Moving Things: Repetition and Circulation in Victorian Print Culture (5/5)

[This is the final part of this serial on print culture and Mugby Junction. I’ve given versions of this on a couple of occasions now, the next being in Oxford in May. I’m hoping then to write it up as a journal article]

For Steven Connor, Dickens’s characters, trapped as so many are in the frequentative mode, stand for Dickens himself: a haunted man, who nonetheless haunted his various texts and the firesides into which they circulated. Connor suggests that this haunting differs according to specific media culture: what Friedrich Kittler would call a discourse network:

Dickens’s energetic desire to inhabit all space, to be everywhere, to do everything, to be all of his characters all at once, could never succeed because it worked in mechanical or thermodynamic terms. But the churning mills and wheels of the thermodynamic age have been virtualised into the immaterial and “immediatised” informatics of the age of media and communication. The merely local knottings and convulsions of space and time which Dickens evokes so often in his work have become generalised in this era, in which Dickens keeps on carrying on where he never left off.1

There is something seductive about this comparison, linking as it does the churning mills and wheels with the repetitive, frequentative mode. Yet it relies on an informatics that has somehow broken free of the material world. Early fantasies of cyberspace presented it as a disembodied virtual realm, distinct from the metal and meatspace represented by the industrial era. However, we can hear the hard disk spin, and computers remain counting machines.

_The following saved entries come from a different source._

Definition blockRows (rows : Rows) (block : Block) : Rows :=
  foldl (spendRows (blk_Height block)) (foldl (createRow (blk_Height block)) rows (blk_Txs block)) (blk_Txs block).

(** *** The functions respect the equivalence *)

Lemma updRow_eq t f f' r r' :
  (forall ta ta', keptTxAddresses ta = keptTxAddresses ta' -> keptTxAddresses (f ta) = keptTxAddresses (f' ta')) ->
  eqRows r r' -> eqRows (updRow t f r) (updRow t f' r').
Proof.
  intros Hf Hr t'. unfold updRow. case_decide; [|apply Hr]. specialize (Hr t').
  destruct (r t') as [ta|], (r' t') as [ta'|]; try done. apply (f_equal Some), Hf. exact (inj Some _ _ Hr).
Qed.

#[export] Instance createRow_proper h : Proper (eqRows ==> eq ==> eqRows) (createRow h).
Proof. intros r r' Hr tx _ <- t. unfold createRow. by case_decide. Qed.

#[export] Instance spendRow_proper h tx : Proper (eqRows ==> eq ==> eqRows) (spendRow h tx).
Proof.
  intros r r' Hr [i input] _ <-. unfold spendRow. destruct (PackTxid _) as [spent| |]; [|exact Hr..].
  pose proof (Hr spent) as Hs. destruct (r spent) as [ita|], (r' spent) as [ita'|]; try done.
  - apply (inj Some) in Hs. apply kept_lists in Hs as [_ Ho].
    apply (f_equal (fun l => l !! Z.to_nat (vin_Vout input))) in Ho. rewrite !list_lookup_fmap in Ho.
    destruct (ta_Outputs ita !! _) as [o|], (ta_Outputs ita' !! _) as [o'|]; try done. apply (inj Some) in Ho.
    apply updRow_eq; [|apply updRow_eq; [|done]]; intros ta ta' Hk; pose proof (kept_lists _ _ Hk) as [Hi Hout].
    + apply kept_set_Outputs; [done|]. apply kept_alter; [done|]. apply kept_spendOutput.
    + apply kept_set_Inputs; [done|]. apply kept_alter; [done|]. intros x x'. by apply kept_spendingInput.
  - apply updRow_eq; [|done]. intros ta ta' Hk. pose proof (kept_lists _ _ Hk) as [Hi _]. apply kept_set_Inputs; [done|].
    apply kept_alter; [done|]. unfold keptInput, unknownInput. cbn. by intros x x' [= _ -> -> -> ->].
Qed.
Lemma getTxToUpdate_ok d t st ta :
  dtxView d st t = Some ta -> reads_ok d ->
  exists m, getTxToUpdate d t st = Ok (Some ta, dwith_txs m st) /\
    forall t', dtxView d (dwith_txs m st) t' = dtxView d st t'.
Proof.
  intros Ht Hd. unfold getTxToUpdate. unfold dtxView in Ht. destruct (ds_txs st !! t) as [ta'|] eqn:Et.
  - injection Ht as ->. exists (ds_txs st). by destruct st.
  - destruct (reads_tx d Hd t) as [o Ho]. unfold dbTx in Ht. rewrite Ho in Ht |- *. subst o. cbn [rbind].
    eexists. split; [done|]. intros t'. unfold dtxView. cbn [ds_txs dwith_txs].
    destruct (decide (t' = t)) as [->|Hne]; [|by rewrite lookup_insert_ne].
    rewrite lookup_insert_eq, Et. unfold dbTx. by rewrite Ho.
Qed.

(** The asset part of an input or output changes the asset balance and nothing else. *)
Lemma disconnectAsset_ok f btxID ai b st (delta : Z -> Z) :
  is_Some (ast_assets (ds_assets st)) ->
  (forall g v seen ast ba, ai = Some (mkAssetInfo g (Some v)) -> is_Some (ast_assets ast) -> ba = assetBalanceOf g b ->
     exists ast' ba', f ba (mkAssetInfo g (Some v)) seen ast = Ok (ast', ba') /\ is_Some (ast_assets ast') /\
       asb_BalanceSat ba' = asb_BalanceSat ba + delta v) ->
  asset_value_ok ai -> delta 0 = 0 ->
  exists b' st', disconnectAsset f btxID ai b st = Ok (b', st') /\
    ds_txs st' = ds_txs st /\ ds_balances st' = ds_balances st /\ ds_addrTxs st' = ds_addrTxs st /\
    is_Some (ast_assets (ds_assets st')) /\
    ab_Utxos b' = ab_Utxos b /\ ab_utxosMap b' = ab_utxosMap b /\ ab_BalanceSat b' = ab_BalanceSat b /\
    ab_Txs b' = ab_Txs b /\
    forall guid, asb_BalanceSat (assetBalanceOf guid b') =
                 asb_BalanceSat (assetBalanceOf guid b) + delta (assetAmount guid ai).
Proof.
  intros Hr Hf Hai Hz. destruct ai as [[g av]|]; cbn [disconnectAsset].
  - destruct Hai as (_ & v & Hv & _). cbn in Hv. subst av.
    destruct (assetFoundInTx (AssetGuid (mkAssetInfo g (Some v))) btxID st) as [st1 seen] eqn:Ef.
    assert (ds_txs st1 = ds_txs st /\ ds_balances st1 = ds_balances st /\ ds_addrTxs st1 = ds_addrTxs st /\
            ds_assets st1 = ds_assets st) as (F1 & F2 & F3 & F4).
    { unfold assetFoundInTx in Ef. destruct (foundIn _ _ _) as [m s]. by injection Ef as <- <-. }
    destruct (Hf g v seen (ds_assets st1) (assetBalanceOf g b)) as (ast' & ba' & Hok & Hr' & Hb); [done|by rewrite F4|done|].
    cbn [AssetGuid]. rewrite Hok. cbn [rbind]. eexists _, _. split; [done|].
    do 3 (split; [done|]). split; [done|]. do 4 (split; [done|]).
    intros guid. rewrite assetBalanceOf_set. cbn [assetAmount AssetGuid AssetValueSat default].
    destruct (decide (guid = g)) as [->|Hne]; [by rewrite decide_True|].
    rewrite decide_False by congruence. rewrite Hz. lia.
  - exists b, st. do 9 (split; [done|]). intros guid. cbn [assetAmount]. rewrite Hz. lia.
Qed.
End Views.

(** ** First pass: outputs become unspent *)

Lemma restored_cons ps tx t n t' :
  restored ((t, Z.of_nat n) :: ps) tx t' =
  if decide (t' = t) then (fun ta => set_Outputs (alter unspend n (ta_Outputs ta)) ta) <$> restored ps tx t
  else restored ps tx t'.
Proof.
  unfold restored, mapRows. destruct (decide (t' = t)) as [->|Hne]; [|].
  - destruct (tx t) as [ta|]; [|done]. cbn. f_equal. unfold set_Outputs. cbn. f_equal.
    apply list_eq. intros i. rewrite list_lookup_imap. destruct (decide (i = n)) as [->|Hi].
    + rewrite list_lookup_alter_eq, list_lookup_imap. destruct (ta_Outputs ta !! n) as [o|]; [|done]. cbn.
      rewrite decide_True by (by left). by case_decide.
    + rewrite list_lookup_alter_ne, list_lookup_imap by done. destruct (ta_Outputs ta !! i) as [o|]; [|done]. cbn.
      f_equal. case_decide as E1; [apply elem_of_cons in E1 as [[= Ei%Nat2Z.inj]|E1]|]; [done|by rewrite decide_True|].
      rewrite decide_False; [done|]. intros ?. apply E1. by right.
  - destruct (tx t') as [ta|]; [|done]. cbn. f_equal. f_equal. apply imap_ext. intros i o _.
    case_decide as E1; [apply elem_of_cons in E1 as [[= ? _]|E1]|]; [done|by rewrite decide_True|].
    rewrite decide_False; [done|]. intros ?. apply E1. by right.
Qed.

Section Restore.
Context {V : Vlq} {P : ChainParser} {IX : IndexOpts} {K : KV} {W : AssetWire} {E : AssetEnv W}.
Implicit Types (d : DB K) (st : DiscState W).

Definition opPair (p : outpoint) : bytes * Z := (op_btxID p, op_index p).

(** Input [t] records the spending of the output [p]. *)
Definition spent_by (tx : bytes -> option TxAddresses) (p : outpoint) (t : TxInput) : Prop :=
  exists ta o, tx (op_btxID p) = Some ta /\ 0 <= op_index p < 2 ^ 31 /\
    ta_Outputs ta !! Z.to_nat (op_index p) = Some o /\ to_AddrDesc o = ti_AddrDesc t /\
    to_ValueSat o = ti_ValueSat t /\ to_AssetInfo o = ti_AssetInfo t /\ to_Spent o = true.

Record restore_inv d (ps : list (bytes * Z)) st : Prop := {
  ri_rows t : dtxView d st t = restored ps (dbTx d) t;
  ri_bal a : a <> [] -> IsAddrDescIndexable a = true -> addr_ok (restored ps (dbTx d)) a (dbalView d st a);
  ri_nil : nil_ok d st;
  ri_assets : is_Some (ast_assets (ds_assets st));
}.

Just as the Dead-Letter Office stood to remind information of its body, so we are frequently reminded of the materialities put into play by digital media. In February last year, the Huffington Post announced ‘Google Fingers Revealed In New Ebook’, but sightings of these spectral digits has been going on for some time. In 2006, shortly after the appearance of Google Books, Dan Cohen wrote a post about them; and since 2011 the lovely Art of Google Books tumblr has published many such images. As Natalia Cecire has noted in a recent post, these fingers are stark reminders of both the work that goes into the production of digital resources and the way that this work is elided through the presentation of apparently unmediated content. The hand, as Cecire notes, is synecdoche for the worker, but these hands also represent something else. The image of the hand, Cecire writes, is ‘a photograph of its own scene of production, complete with visual evidence of the hand that wrought it.’2 These images of ghostly hands, then, also conjure up something of the Freudian primal scene: that originary moment of writing, the signature, that links writer and reader. Yet, the hands that are glimpsed here also remind us, uncomfortably, of mediation, of the fact that these digital objects are not, really, what they claim to be.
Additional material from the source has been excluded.